The Democrats did not support the passage of the 30 per cent rebate bill in 1998 and we do not support it now. We have heard in this place about the politicisation of the Public Service. In the case of private health insurance, the regulator of the insurers is also the policy adviser to the minister, which I think blurs the boundaries considerably, leaving the industry at the mercy of unpredictable political decisions. Now we have direct involvement by the minister in the administration of operational issues that affect the industry. In this bill, the minister is granted considerable discretion in determining whether insurers should be disciplined, as well as the powers to refuse loyalty benefits dependent on management expenses. There are no guidelines provided as to what the parameters are for the minister's discretion.

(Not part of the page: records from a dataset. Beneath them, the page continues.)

(* ===== verification/Shabal.v ===== *)
(** * Shabal ([pkg/burstmath/libs/shabal64.s])

    The hash function behind deadlines and scoops, as the assembly code
    computes it: words of 32 bits in registers and memory become values,
    [shabal_inner] takes one round after the other over the 64 words [Bx] of
    its stack frame.  The code keeps a context aligned by copying it; the
    copies have no effect on values and are left out. *)

From S2P Require Import Prelude.
Open Scope list_scope.
Open Scope Z_scope.

(** ** Words and bytes *)

Definition ones32 : Z := 0xFFFFFFFF.
Definition u32 (x : Z) : Z := Z.land x ones32.
Definition is_u32 (x : Z) : Prop := 0 <= x < 2 ^ 32.

Definition add32 (x y : Z) : Z := u32 (x + y).
Definition sub32 (x y : Z) : Z := u32 (x - y).
Definition not32 (x : Z) : Z := Z.lxor x ones32.
Definition shl32 (x n : Z) : Z := u32 (Z.shiftl x n).
(** [roll] *)
Definition rotl32 (x n : Z) : Z := Z.lor (shl32 x n) (Z.shiftr x (32 - n)).

(** Little-endian words in memory. *)
Fixpoint le (n : nat) (bs : list Z) : Z :=
  match n with O => 0 | S n => nth 0 bs 0 + 256 * le n (drop 1 bs) end.
Fixpoint le_bytes (n : nat) (x : Z) : list Z :=
  match n with O => [] | S n => x mod 256 :: le_bytes n (x / 256) end.

Definition word (bs : list Z) (j : nat) : Z := le 4 (drop (4 * j) bs).
Definition words (bs : list Z) : list Z := word bs <$> seq 0 16.

(** [memcpy] of [src] to the offset [at_] of a block of memory. *)
Definition store (at_ : nat) (src mem : list Z) : list Z := take at_ mem ++ src ++ drop (at_ + length src) mem.

(** ** The context *)

Record state := mk_state { A : list Z; B : list Z; C : list Z; W : Z }.

Record context := mk_context { buf : list Z; ptr : nat; stt : state; out_size : Z }.

(** ** [shabal_inner] *)

(** The round [u]: [eax] is the word of [A] before, [ecx] the new word of
    [Bx]. *)
Definition round (M C : list Z) (s : Z * list Z * list Z) (u : nat) : Z * list Z * list Z :=
  let '(eax, A, Bx) := s in
  let eax := rotl32 eax 15 in
  let edx := nth (u + 6) Bx 0 in
  let eax := u32 (eax + 4 * eax) in
  let ecx := nth (u mod 16) M 0 in
  let eax := Z.lxor eax (nth (u mod 12) A 0) in
  let edx := not32 edx in
  let ecx := Z.lxor ecx (nth (u + 13) Bx 0) in
  let edx := Z.land edx (nth (u + 9) Bx 0) in
  let eax := Z.lxor eax (nth ((15 * u + 8) mod 16) C 0) in
  let edx := Z.lxor edx ecx in
  let ecx := nth u Bx 0 in
  let eax := u32 (eax + 2 * eax) in
  let ecx := not32 ecx in
  let eax := Z.lxor eax edx in
  let ecx := rotl32 ecx 1 in
  (eax, <[u mod 12 := eax]> A, Bx ++ [Z.lxor ecx eax])%nat.

(** One block. *)
Definition inner (M : list Z) (s : state) : state :=
  let Bx := zip_with (fun b m => let x := add32 b m in Z.lor (shl32 x 17) (Z.shiftr x 15)) (B s) M in
  let A0 := <[0%nat := Z.lxor (nth 0 (A s) 0) (u32 (W s))]> (A s) in
  let A1 := <[1%nat := Z.lxor (nth 1 A0 0) (Z.shiftr (W s) 32)]> A0 in
  let '(_, A2, Bx) := foldl (round M (C s)) (nth 11 A1 0, A1, Bx) (seq 0 48) in
  let add := zip_with add32 in
  let xmm0 := nth 15 (C s) 0 :: take 3 (C s) in
  let xmm1 := take 4 (drop 3 (C s)) in
  let xmm2 := take 4 (drop 7 (C s)) in
  let xmm3 := add (take 4 (drop 11 (C s))) xmm1 in
  let xmm4 := add (add (take 4 A2) xmm3) xmm0 in
  let xmm5 := add (add (add (take 4 (drop 4 A2)) xmm1) xmm2) xmm0 in
  let xmm6 := add (add (take 4 (drop 8 A2)) xmm2) xmm3 in
  mk_state (xmm4 ++ xmm5 ++ xmm6) (zip_with sub32 (C s) M) (drop 48 Bx) ((W s + 1) mod 2 ^ 64).

Fixpoint shabal_inner (s : state) (data : list Z) (num : nat) : state :=
  match num with
  | O => s
  | S num => shabal_inner (inner (words data) s) (drop 64 data) num
  end.

(** ** [shabal_init] *)

(** The precomputed states, for the output sizes of 32, 64, ..., 512 bits. *)
Definition iv : list (list Z) := [
  [0x30991624; 0x806813D1; 0xBCA662CB; 0xD12B9E3E; 0x015C94E0; 0x90864C9D; 0x8EE87628; 0xC9B16670;
    0x6300436B; 0x00B74372; 0x6410F22C; 0x727CCCA8; 0x405762CA; 0xADAFA2DD; 0x094A20D4; 0x0299DB0E;
    0x8E697024; 0x80301429; 0x9FD43B12; 0x43429851; 0xB6CE9CE7; 0xFD7E01E8; 0x05C08832; 0x1B0B9BF9;
    0x203139BE; 0xDF941A78; 0x9028DC03; 0xD5079E88; 0xDC16B134; 0x1D902C0F; 0x7FABDE1C; 0x3BD00C56;
    0x2C6130DA; 0xDDACF5F4; 0x5FC89982; 0x9992F1D5; 0xA26EC215; 0x82DFFD2C; 0xCA1F5AC1; 0x3005D535;
    0x4F845186; 0x624E8186; 0x7E8EAA93; 0x0CC5813E];
  [0xAFBA1D74; 0x43D93628; 0xED6741E5; 0x24E6B5AD; 0x7CF8195B; 0x1348594B; 0x0B1D67BB; 0x8ECE0945;
    0x27A57DFA; 0xA3C28A8C; 0x88108C3E; 0x4E48C0AF; 0xC581116E; 0x16ED2D7F; 0xF5A2D28F; 0xC56D559D;
    0xBAA08E92; 0x64D7C8FC; 0x3E690AC9; 0x38B69953; 0x04DCCD05; 0xD1C9359A; 0x6A8545FA; 0x515BB34E;
    0x81FAC868; 0xEB40C1E5; 0x6D95629C; 0x45C0F632; 0x02105ED2; 0xBCA69AFF; 0x7402E45C; 0x3B3AE370;
    0x08A04FA4; 0x5A6CD21D; 0x462EB4C0; 0x8CC6966C; 0x500569B9; 0x5B580756; 0x8A23BEA0; 0x0C0D95F0;
    0xA8A2CC5E; 0x9DF90247; 0xE33F5B0F; 0x4CA34C8E];
  [0x9D63B7AE; 0x30D32AD2; 0xFD2D64F8; 0x1A4F88ED; 0x9F8C1E0E; 0x5B40AC3A; 0xBC49378A; 0x78C4CEB7;
    0x4D460412; 0x368F606F; 0x203C7132; 0x07775329; 0x2A7DD153; 0x9E434DA3; 0x6986024A; 0x160620C6;
    0x6A0DDA63; 0x0C300A9D; 0x928D0C82; 0xA2AEA46C; 0x5B026685; 0x9D381B86; 0x852DF223; 0x336AFB47;
    0xFCE8B147; 0xF7D77805; 0x24FD4088; 0xDCA077F4; 0x48B9AF9E; 0xABDF6C90; 0x0DCD5ED5; 0xEECB6206;
    0x6D12A365; 0x98F87C66; 0xCDC87E8D; 0xB5B4A748; 0x704AC162; 0x9F1CBD4B; 0xE61902FF; 0xB1BB72EA;
    0x2970E70A; 0xCEF5B6A6; 0x14DF55CB; 0x20943F97];
  [0x78B31FB9; 0xB6752098; 0x7E0A5E4F; 0xB9909576; 0xD29FEA11; 0x5001C1B0; 0x173061EB; 0x6259160F;
    0xBA854A36; 0x6B335E13; 0xB6DBCF5C; 0x1D2D8037; 0x1DFBAFBB; 0xDAA1D17F; 0x11432D8F; 0x22FE6988;
    0x438A5BB8; 0x017AA3EA; 0xDC20F53C; 0xA32C1D59; 0xF4EB3A99; 0x9F6B309D; 0x475AF4D1; 0x04AE709E;
    0x6FE7FEB6; 0x88F92195; 0x80DD47EF; 0xEC247FDE; 0xD1E7C920; 0xAE103B8D; 0x98C6AD6B; 0x66B44C42;
    0x26ACADFF; 0x17CE770A; 0xEC52610A; 0x8EA29C91; 0x9ADA9EB5; 0x68EAB2A2; 0x0D7CFF0C; 0xF34510D5;
    0x0CA1C747; 0xAFF5CB59; 0xEDBD3DC8; 0x35E3FEBA];
  [0x23043D95; 0xADF7E880; 0xF5A289A7; 0x08CE1221; 0xD8033158; 0x655D4342; 0xF8F100BC; 0xAEB91981;
    0x2A2F6A37; 0xAF532EE8; 0x3637E85F; 0x26FF1DB0; 0x9C04E33B; 0x001EA45F; 0xBFF4AD80; 0xBE0EFADB;
    0x3F4E1699; 0x4AC015FF; 0xCE944991; 0x657C86A4; 0x16237082; 0x69E66332; 0x081B6170; 0x616FBCEF;
    0xAA62AB9A; 0xD722D78F; 0x74CA0624; 0xA6CA8341; 0x9FFD9230; 0x29A59196; 0x533E5573; 0xD4DF9963;
    0x6171440E; 0x0ECC85CF; 0xCB2B959C; 0x89654A9F; 0x4CA1C101; 0xB55C326C; 0xF6D7614C; 0x380EED0C;
    0x51AC69B0; 0x6199E925; 0xCAAB12F6; 0x1B3AB589];
  [0xFD749ED4; 0xB798E530; 0x33904B6F; 0x46BDA85E; 0x076934B4; 0x454B4058; 0x77F74527; 0xFB4CF465;
    0x62931DA9; 0xE778C8DB; 0x22B3998E; 0xAC15CFB9; 0x58BCBAC4; 0xEC47A08E; 0xAEE933B2; 0xDFCBC824;
    0xA7944804; 0xBF65BDB0; 0x5A9D4502; 0x59979AF7; 0xC5CEA54E; 0x4B6B8150; 0x16E71909; 0x7D632319;
    0x930573A0; 0xF34C63D1; 0xCAF914B4; 0xFDD6612C; 0x61550878; 0x89EF2B75; 0xA1660C46; 0x7EF3855B;
    0x7297B58C; 0x1BC67793; 0x7FB1C723; 0xB66FC640; 0x1A48B71C; 0xF0976D17; 0x088CE80A; 0xA454EDF3;
    0x1C096BF4; 0xAC76224B; 0x5215781C; 0xCD5D2669];
  [0xA5201467; 0xA9B8D94A; 0xD4CED997; 0x68379D7B; 0xA7FC73BA; 0xF1A2546B; 0x606782BF; 0xE0BCFD0F;
    0x2F25374E; 0x069A149F; 0x5E2DFF25; 0xFAECF061; 0xEC9905D8; 0xF21850CF; 0xC0A746C8; 0x21DAD498;
    0x35156EEB; 0x088C97F2; 0x26303E40; 0x8A2D4FB5; 0xFEEE44B6; 0x8A1E9573; 0x7B81111A; 0xCBC139F0;
    0xA3513861; 0x1D2C362E; 0x918C580E; 0xB58E1B9C; 0xE4B573A1; 0x4C1A0880; 0x1E907C51; 0x04807EFD;
    0x3AD8CDE5; 0x16B21302; 0x02512C53; 0x2204CB18; 0x99405F2D; 0xE5B648A1; 0x70AB1D43; 0xA10C25C2;
    0x16F1AC05; 0x38BBEB56; 0x9B01DC60; 0xB1096D83];
  [0x52F84552; 0xE54B7999; 0x2D8EE3EC; 0xB9645191; 0xE0078B86; 0xBB7C44C9; 0xD2B5C1CA; 0xB0D2EB8C;
    0x14CE5A45; 0x22AF50DC; 0xEFFDBC6B; 0xEB21B74A; 0xB555C6EE; 0x3E710596; 0xA72A652F; 0x9301515F;
    0xDA28C1FA; 0x696FD868; 0x9CB6BF72; 0x0AFE4002; 0xA6E03615; 0x5138C1D4; 0xBE216306; 0xB38B8890;
    0x3EA8B96B; 0x3299ACE4; 0x30924DD4; 0x55CB34A5; 0xB405F031; 0xC4233EBA; 0xB3733979; 0xC0DD9D55;
    0xC51C28AE; 0xA327B8E1; 0x56C56167; 0xED614433; 0x88B59D60; 0x60E2CEBA; 0x758B4B8B; 0x83E82A7F;
    0xBC968828; 0xE6E00BF7; 0xBA839E55; 0x9B491C60];
  [0x66653F11; 0xF9446EDB; 0x3E8568FB; 0xE519F95A; 0xD6732054; 0xB2BDA0C5; 0x492F3CF8; 0x8FD63B96;
    0xB4EF4648; 0x7E5488E5; 0xA7ED170A; 0x5B25FA52; 0xBBC636A1; 0xB87FB1E3; 0xED8EED32; 0x6D10E8D5;
    0x34868338; 0x56EB9A07; 0x27C8D6ED; 0x0283EF48; 0x6B1AB349; 0x2619870B; 0xDDD0A56C; 0x7F72935B;
    0xD2B1A3C6; 0xD7DA5563; 0x58292E94; 0x363320A4; 0xB8904378; 0xBC37135F; 0x2FCFECEC; 0xC74DF052;
    0xB70F01DE; 0x523EB809; 0xD8E14A78; 0x181A659D; 0x90894E40; 0x48865BA0; 0x282C1F3F; 0x1C2488E9;
    0x0141B2E6; 0xFFD06EFB; 0xA1F15A68; 0xCFB06A87];
  [0x15FB76C8; 0x8BA3597D; 0x1B66A087; 0x65C5555B; 0x3962E239; 0x4EA9C7C7; 0x93D9671B; 0x3074B7BE;
    0xA224ED96; 0x38A8A88B; 0x9A515FEA; 0x125ADBD4; 0xF30E67D1; 0xCD0679E4; 0x0F373D5F; 0x1FCEF74D;
    0x5C80F3FB; 0xA6C70631; 0x0ECD6A69; 0x73885C8F; 0x1B77FE69; 0xD487D25A; 0xC027EED1; 0x3F31BD8F;
    0xE275F714; 0x92D07441; 0x5B70FF10; 0x177AE160; 0x6FCFA5FB; 0x67139322; 0x2D3109B2; 0x601A088C;
    0x293386A7; 0xF87584AB; 0x00862B83; 0x87EF6304; 0xF69DA436; 0x6AA88022; 0x09D1EC75; 0x8099B045;
    0x59F8B2DE; 0x343456A8; 0x91F66DAE; 0xAF1D30ED];
  [0x1BD5653A; 0x63D79468; 0xAE5166FA; 0x3FA0E9CC; 0x3578296E; 0xFFAA2881; 0xA07E89ED; 0xF38890CA;
    0x09111A9E; 0xF908F100; 0x8476444D; 0xFE33E1F8; 0x5B228C89; 0x1982F710; 0x0C51EE3E; 0xCC6C68EE;
    0x5629BF34; 0xCDEA4F9F; 0x203C3ECA; 0xE352E40A; 0x3FC6F380; 0x35E1DA2D; 0x8522A9DB; 0xB1DB66AE;
    0x07C002A7; 0xE495CA9B; 0x8D8B1D89; 0x1848DDFC; 0x2B5E7D26; 0x1F25F07D; 0x9B9E6378; 0x8DC9DDA7;
    0x44221A9D; 0x193A59CB; 0xBB7ACA55; 0x432325AB; 0x15CE4B4E; 0x6ED2B4DE; 0x42261A9F; 0x8DCADC14;
    0xEB49BC8E; 0xF566AEC0; 0x8A56D431; 0x216B0327];
  [0xC8FCA331; 0xE55C504E; 0x003EBF26; 0xBB6B8D83; 0x7B0448C1; 0x41B82789; 0x0A7C9601; 0x8D659CFF;
    0xB6E2673E; 0xCA54C77B; 0x1460FD7E; 0x3FCB8F2D; 0x527291FC; 0x2A16455F; 0x78E627E5; 0x944F169F;
    0x1CA6F016; 0xA854EA25; 0x8DB98ABE; 0xF2C62641; 0x30117DCB; 0xCF5C4309; 0x93711A25; 0xF9F671B8;
    0xB01D2116; 0x333F4B89; 0xB285D165; 0x86829B36; 0xF764B11A; 0x76172146; 0xCEF6934D; 0xC6D28399;
    0xFE095F61; 0x5E6018B4; 0x5048ECF5; 0x51353261; 0x6E6E36DC; 0x63130DAD; 0xA9C69BD6; 0x1E90EA0C;
    0x7C35073B; 0x28D95E6D; 0xAA340E0D; 0xCB3DEE70];
  [0x352E0FF3; 0x6AC9C045; 0x2DB4EF9C; 0x77FA2ABD; 0x338FDD70; 0x50534EFF; 0xFC4AEAD6; 0x7FD5E90F;
    0xD427A064; 0xAEEFEA00; 0xB2FE4468; 0xE0865D75; 0xFBA3A3EF; 0x426D3426; 0xC3B9AD71; 0x75BB8771;
    0x641F7D90; 0xA4D1C61E; 0x50B1078C; 0xDFD10A17; 0xCBF00300; 0x84931E03; 0xB3785FBB; 0xB2FE8C72;
    0xFBD8FFE0; 0x668069B2; 0x9389E26C; 0xA48A5538; 0xF4FEB4AD; 0x53794AD4; 0xC7646768; 0x95CA7E26;
    0x4826175D; 0xFA1862B5; 0x3D4FD63C; 0x18D1D0B3; 0x460F51F6; 0xB6B0FD70; 0xEB95B530; 0x36B38BC3;
    0x712EC1DD; 0xF1358202; 0x1C4B7E51; 0xF3B66BD6];
  [0x1D134615; 0xCE0B8376; 0x92A35944; 0x35D26466; 0x1DB7AEDE; 0xDD3C360C; 0xAF5D0BE3; 0x5A3A3E91;
    0x9F0C34CD; 0xF520D9D4; 0xDDA48EC5; 0x4D3AE612; 0x295698A4; 0x9240153D; 0xD6389B78; 0xC5CACDB0;
    0x2FBBFD90; 0x9F75A74A; 0x74DFABAC; 0xE79878CD; 0x741DB421; 0xF4B2D818; 0xA0534AD1; 0x21DB4895;
    0x06706D7D; 0xD4E49AE5; 0x55CEA19F; 0xB2EEF72C; 0x603BDEBA; 0xF3E69889; 0xA2F81607; 0xA7ECFE58;
    0x328401A7; 0x34056125; 0x275F0B5F; 0x73096110; 0xD1B17548; 0x6285F95B; 0xC6847C12; 0xB1B2CC4D;
    0xE39A4C46; 0x666CBA43; 0xBF67FEDD; 0x6E6A920D];
  [0xE12D27A7; 0x043FF4FC; 0x381D9D67; 0xEE7CFD88; 0xFAFDD1F4; 0x3FC132F0; 0x56D23777; 0xF1B02BFA;
    0x0F36802A; 0x5D56CF5A; 0x326F7F77; 0x15EC55C3; 0x2DBA88B8; 0x8E28E38F; 0x8415932B; 0x34BC9908;
    0x387AE120; 0x38805CB7; 0xECBD45D3; 0x09923083; 0x28077C3E; 0xCA2F47E3; 0x98AA2869; 0x55597017;
    0x9706DC5C; 0xD84853FA; 0x64B3D086; 0x2C175E1A; 0x42C658E1; 0x1948A0AC; 0xEEDD9CAE; 0xFD90CE89;
    0xCBE143C9; 0x5755D779; 0x6DC174EC; 0xBBBDC5FD; 0xD88C8760; 0xC052A9D6; 0x252D700E; 0x084A5959;
    0x78DC3463; 0x69C1402E; 0xEE5055CF; 0x5E909C8D];
  [0x20728DFD; 0x46C0BD53; 0xE782B699; 0x55304632; 0x71B4EF90; 0x0EA9E82C; 0xDBB930F1; 0xFAD06B8B;
    0xBE0CAE40; 0x8BD14410; 0x76D2ADAC; 0x28ACAB7F; 0xC1099CB7; 0x07B385F3; 0xE7442C26; 0xCC8AD640;
    0xEB6F56C7; 0x1EA81AA9; 0x73B9D314; 0x1DE85D08; 0x48910A5A; 0x893B22DB; 0xC5A0DF44; 0xBBC4324E;
    0x72D2F240; 0x75941D99; 0x6D8BDE82; 0xA1A7502B; 0xD9BF68D1; 0x58BAD750; 0x56028CB2; 0x8134F359;
    0xB5D469D8; 0x941A8CC2; 0x418B2A6E; 0x04052780; 0x7F07D787; 0x5194358F; 0x3C60D665; 0xBE97D79A;
    0x950C3434; 0xAED9A06D; 0x2537DC8D; 0x7CDB5969]].

Definition state_of_words (l : list Z) (w : Z) : state := mk_state (take 12 l) (take 16 (drop 12 l)) (drop 28 l) w.

(** The buffer keeps what is in memory. *)
Definition shabal_init (sc : context) (out_size : Z) : context :=
  mk_context (buf sc) 0 (state_of_words (nth (Z.to_nat (Z.shiftr out_size 5) - 1) iv []) 1) out_size.

(** ** [shabal] *)

Definition shabal (sc : context) (data : list Z) : context :=
  let len := length data in
  let rest := (64 - ptr sc)%nat in
  if (len <? rest)%nat
  then mk_context (store (ptr sc) data (buf sc)) (ptr sc + len) (stt sc) (out_size sc)
  else
    let '(b, s, data) :=
      if (ptr sc =? 0)%nat then (buf sc, stt sc, data)
      else let b := store (ptr sc) (take rest data) (buf sc) in
           (b, shabal_inner (stt sc) b 1, drop rest data) in
    let num := (length data / 64)%nat in
    let s := if (num =? 0)%nat then s else shabal_inner s data num in
    let data := drop (64 * num) data in
    mk_context (store 0 data b) (length data) s (out_size sc).

(** ** [shabal_close] *)

(** The last byte of the message: [n] extra bits of [ub], and a one. *)
Definition extra_byte (ub n : Z) : Z :=
  let eax := Z.shiftr 0x80 n in
  Z.land (Z.land (- eax) (Z.lor ub eax)) 0xFF.

(** Eight bytes at a time: the zeros may run over [ptr], behind the buffer. *)
Definition close_buf (sc : context) (ub n : Z) : list Z :=
  let zeros := (8 * ((70 - ptr sc) / 8))%nat in
  take 64 (store (ptr sc) (extra_byte ub n :: replicate zeros 0) (buf sc)).

Definition dec_W (s : state) : state := mk_state (A s) (B s) (C s) ((W s - 1) mod 2 ^ 64).

Definition output (s : state) (out_size : Z) : list Z :=
  concat (le_bytes 4 <$> drop (16 - Z.to_nat (Z.shiftr out_size 5)) (C s)).

Definition shabal_close (sc : context) (ub n : Z) : list Z :=
  let b := close_buf sc ub n in
  let s := Nat.iter 4 (fun s => dec_W (shabal_inner s b 1)) (stt sc) in
  output s (out_size sc).

(** ** The hash of a message *)

Definition stack : context := mk_context (replicate 64 0) 0 (mk_state [] [] [] 0) 0.

Definition Shabal256 (msg : list Z) : list Z := shabal_close (shabal (shabal_init stack 256) msg) 0 0.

This government seems to have real problems deciding whether it wants a free market or a nationalised industry. Irrespective of that, I believe that greater transparency is important in this $2.3 billion investment by taxpayers. Taxpayers and industry should be able to see where the intervention of the minister and the Public Service occur and for what reasons. Perusal of the private health insurance web site and the Department of Health and Ageing's circulars reveals an extraordinary lack of guidance by the department in terms of how they interpret in operational terms the regulations for private health insurance. In stark contrast to other agencies with regulatory powers, such as the Australian Taxation Office, there is absolutely no information on how the department interpret the law. I do not believe this should be allowed to continue, given the size of the government investment and the lack of certainty this provides to insurers, hospitals and manufacturers. At best there appears to be a conspiracy of silence.

I will therefore be moving amendments to make more transparent the operation of the Department of Health and Ageing and the minister with regard to the operation of private health insurance. If indeed the insurance industry is effectively an instrument of government policies then the Democrats want the interventions of the minister and her department available for scrutiny. I will also be moving a second reading amendment which calls on the government to study the replacement of the 30 per cent private health insurance rebate with a capped and means tested rebate in line with the Private Health Insurance Incentives Scheme previously in place and the removal of the Lifetime Health Cover age loading on premiums. I move:

At the end of the motion, add:

“but the Senate accepts that while private health insurance will continue to be important in people's health choices should they wish to pay for it, it calls on the Government to limit the use of taxpayer subsidies of private health insurance by:

(a) replacing the 30 per cent private health insurance rebate with a capped and means-tested rebate in line with the private health insurance incentive scheme previously in place; and

(b) removing Lifetime Health Cover age loadings on premiums”.